Definition c_pair {A B : Type} (c : Codec A) (d : Codec B) : Codec (A * B).
Proof.
  refine (MkCodec (fun x rest => enc c x.1 (enc d x.2 rest))
    (fun s => match dec c s with
              | Some (a, s) => match dec d s with Some (b, s) => Some ((a, b), s) | None => None end
              | None => None
              end) _).
  intros [a b] rest. simpl. rewrite enc_dec. simpl. by rewrite enc_dec.
Defined.

Definition c_option {A : Type} (c : Codec A) : Codec (option A).
Proof.
  refine (MkCodec (fun o rest => match o with Some a => String "S" (enc c a rest) | None => String "N" rest end)
    (fun s => match s with
              | String "S" rest => match dec c rest with Some (a, s) => Some (Some a, s) | None => None end
              | String "N" rest => Some (None, rest)
              | _ => None
              end) _).
  intros [a|] rest; simpl; [by rewrite enc_dec|done].
Defined.

(** The bits of a number, the lowest first, up to its highest. *)
Fixpoint enc_pos (p : positive) (rest : string) : string :=
  match p with
  | xI p => String "1" (enc_pos p rest)
  | xO p => String "0" (enc_pos p rest)
  | xH => String "." rest
  end.
Fixpoint dec_pos (s : string) : option (positive * string) :=
  match s with
  | String "1" s => match dec_pos s with Some (p, s) => Some (xI p, s) | None => None end
  | String "0" s => match dec_pos s with Some (p, s) => Some (xO p, s) | None => None end
  | String "." s => Some (xH, s)
  | _ => None
  end.
Definition c_pos : Codec positive.
Proof.
  refine (MkCodec enc_pos dec_pos _).
  intros p rest. induction p as [p IH|p IH|]; simpl; [by rewrite IH..|done].
Defined.
(* ===== verification/AuditPrune.v ===== *)
(** * Pruning the audit storage

    [crates/astrid-audit/src/storage/prune_chain.rs], [prune_finish.rs],
    [receipt_history.rs], [anchor_marks.rs] and [paging_session.rs], the prune accounting of [metadata.rs], and of
    [storage.rs] the prune plan and the reads pruning uses.

    A prune removes the first entries of one chain, up to the cursor its
    signed receipt names, a page of 256 index keys per call.  Its plan is a
    record of the store, so a later call resumes it; the last call brings the
    chain and global records in line and installs the receipt.

    Receipts are JSON values the code reads field by field: reading one is
    [value_from_slice] of the class [PruneCodec], the fields are taken as the
    code takes them. *)

From stdpp Require Import sorting pretty.
From S2P Require Import Prelude Kv Bytes Cbor Crypto KeyRegistry AuditEntry AuditChain AuditLog.
From S2P Require Import AuditStorage.
From Stdlib Require Import Ascii.
Local Open Scope string_scope.
Local Open Scope list_scope.

Definition NS_PRUNE_RECEIPTS : string := "audit:prune_receipts".
Definition NS_PRUNE_PLANS : string := "audit:prune_plans".
Definition NS_RECEIPT_HISTORY : string := "audit:receipt_history".
Definition NS_ANCHOR_MARKS : string := "audit:anchor_marks".

(** ** JSON receipts *)

Definition value_get (name : string) (v : Value) : option Value :=
  match v with
  | VObject members => snd <$> List.find (fun member => String.eqb member.1 name) members
  | _ => None
  end.
Definition value_as_u64 (v : Value) : option N := match v with VNumber n => as_u64 n | _ => None end.
Definition value_as_str (v : Value) : option string := match v with VString text => Some text | _ => None end.

Definition field_u64 (v : Value) (name : string) : option N := value_get name v ≫= value_as_u64.
Definition field_str (v : Value) (name : string) : option string := value_get name v ≫= value_as_str.
Definition count_field (v : Value) (name : string) : N := default 0%N (field_u64 v name).

(** ** Prune accounting ([metadata.rs]) *)

Definition OMITTED_TOTAL_UNKNOWN : N := U64_MAX.

Record PruneGeneration : Type := MkPruneGeneration { pg_generation : N; pg_omitted_count : N }.

Definition PruneGeneration_from_value (receipt : Value) : AuditResult PruneGeneration :=
  let field name := ok_or (field_u64 receipt name) (StorageError ("audit prune receipt lacks " +:+ name)) in
  let? generation := field "generation" in
  let? omitted_count := field "omitted_count" in
  Ok (MkPruneGeneration generation omitted_count).

Definition uncounted_total_before (generation : N) (installed : option PruneGeneration) : N :=
  match generation, installed with
  | 0%N, _ => 0%N
  | 1%N, Some (MkPruneGeneration 0 omitted_count) => omitted_count
  | _, _ => OMITTED_TOTAL_UNKNOWN
  end.

Definition with_omitted (md : ChainMetadata) (total generation : option N) : ChainMetadata :=
  MkChainMetadata (cm_schema md) (cm_segment md) (cm_sealed md) (cm_count md) (cm_bytes md) (cm_head md)
    (cm_head_hash md) (cm_segment_count md) (cm_segment_bytes md) (cm_segment_first md) (cm_seal_ordinal md)
    total generation.

(** [u64::checked_sub]. *)
Definition checked_sub (a b : N) : option N := if (b <=? a)%N then Some (a - b)%N else None.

☆ ☆ ☆ ☆ ☆

Type out the whole listing above again, exactly as it stands.

## TASK RESULT
Definition c_pair {A B : Type} (c : Codec A) (d : Codec B) : Codec (A * B).
Proof.
  refine (MkCodec (fun x rest => enc c x.1 (enc d x.2 rest))
    (fun s => match dec c s with
              | Some (a, s) => match dec d s with Some (b, s) => Some ((a, b), s) | None => None end
              | None => None
              end) _).
  intros [a b] rest. simpl. rewrite enc_dec. simpl. by rewrite enc_dec.
Defined.

Definition c_option {A : Type} (c : Codec A) : Codec (option A).
Proof.
  refine (MkCodec (fun o rest => match o with Some a => String "S" (enc c a rest) | None => String "N" rest end)
    (fun s => match s with
              | String "S" rest => match dec c rest with Some (a, s) => Some (Some a, s) | None => None end
              | String "N" rest => Some (None, rest)
              | _ => None
              end) _).
  intros [a|] rest; simpl; [by rewrite enc_dec|done].
Defined.

(** The bits of a number, the lowest first, up to its highest. *)
Fixpoint enc_pos (p : positive) (rest : string) : string :=
  match p with
  | xI p => String "1" (enc_pos p rest)
  | xO p => String "0" (enc_pos p rest)
  | xH => String "." rest
  end.
Fixpoint dec_pos (s : string) : option (positive * string) :=
  match s with
  | String "1" s => match dec_pos s with Some (p, s) => Some (xI p, s) | None => None end
  | String "0" s => match dec_pos s with Some (p, s) => Some (xO p, s) | None => None end
  | String "." s => Some (xH, s)
  | _ => None
  end.
Definition c_pos : Codec positive.
Proof.
  refine (MkCodec enc_pos dec_pos _).
  intros p rest. induction p as [p IH|p IH|]; simpl; [by rewrite IH..|done].
Defined.
(* ===== verification/AuditPrune.v ===== *)
(** * Pruning the audit storage

    [crates/astrid-audit/src/storage/prune_chain.rs], [prune_finish.rs],
    [receipt_history.rs], [anchor_marks.rs] and [paging_session.rs], the prune accounting of [metadata.rs], and of
    [storage.rs] the prune plan and the reads pruning uses.

    A prune removes the first entries of one chain, up to the cursor its
    signed receipt names, a page of 256 index keys per call.  Its plan is a
    record of the store, so a later call resumes it; the last call brings the
    chain and global records in line and installs the receipt.

    Receipts are JSON values the code reads field by field: reading one is
    [value_from_slice] of the class [PruneCodec], the fields are taken as the
    code takes them. *)

From stdpp Require Import sorting pretty.
From S2P Require Import Prelude Kv Bytes Cbor Crypto KeyRegistry AuditEntry AuditChain AuditLog.
From S2P Require Import AuditStorage.
From Stdlib Require Import Ascii.
Local Open Scope string_scope.
Local Open Scope list_scope.

Definition NS_PRUNE_RECEIPTS : string := "audit:prune_receipts".
Definition NS_PRUNE_PLANS : string := "audit:prune_plans".
Definition NS_RECEIPT_HISTORY : string := "audit:receipt_history".
Definition NS_ANCHOR_MARKS : string := "audit:anchor_marks".

(** ** JSON receipts *)

Definition value_get (name : string) (v : Value) : option Value :=
  match v with
  | VObject members => snd <$> List.find (fun member => String.eqb member.1 name) members
  | _ => None
  end.
Definition value_as_u64 (v : Value) : option N := match v with VNumber n => as_u64 n | _ => None end.
Definition value_as_str (v : Value) : option string := match v with VString text => Some text | _ => None end.

Definition field_u64 (v : Value) (name : string) : option N := value_get name v ≫= value_as_u64.
Definition field_str (v : Value) (name : string) : option string := value_get name v ≫= value_as_str.
Definition count_field (v : Value) (name : string) : N := default 0%N (field_u64 v name).

(** ** Prune accounting ([metadata.rs]) *)

Definition OMITTED_TOTAL_UNKNOWN : N := U64_MAX.

Record PruneGeneration : Type := MkPruneGeneration { pg_generation : N; pg_omitted_count : N }.

Definition PruneGeneration_from_value (receipt : Value) : AuditResult PruneGeneration :=
  let field name := ok_or (field_u64 receipt name) (StorageError ("audit prune receipt lacks " +:+ name)) in
  let? generation := field "generation" in
  let? omitted_count := field "omitted_count" in
  Ok (MkPruneGeneration generation omitted_count).

Definition uncounted_total_before (generation : N) (installed : option PruneGeneration) : N :=
  match generation, installed with
  | 0%N, _ => 0%N
  | 1%N, Some (MkPruneGeneration 0 omitted_count) => omitted_count
  | _, _ => OMITTED_TOTAL_UNKNOWN
  end.

Definition with_omitted (md : ChainMetadata) (total generation : option N) : ChainMetadata :=
  MkChainMetadata (cm_schema md) (cm_segment md) (cm_sealed md) (cm_count md) (cm_bytes md) (cm_head md)
    (cm_head_hash md) (cm_segment_count md) (cm_segment_bytes md) (cm_segment_first md) (cm_seal_ordinal md)
    total generation.

(** [u64::checked_sub]. *)
Definition checked_sub (a b : N) : option N := if (b <=? a)%N then Some (a - b)%N else None.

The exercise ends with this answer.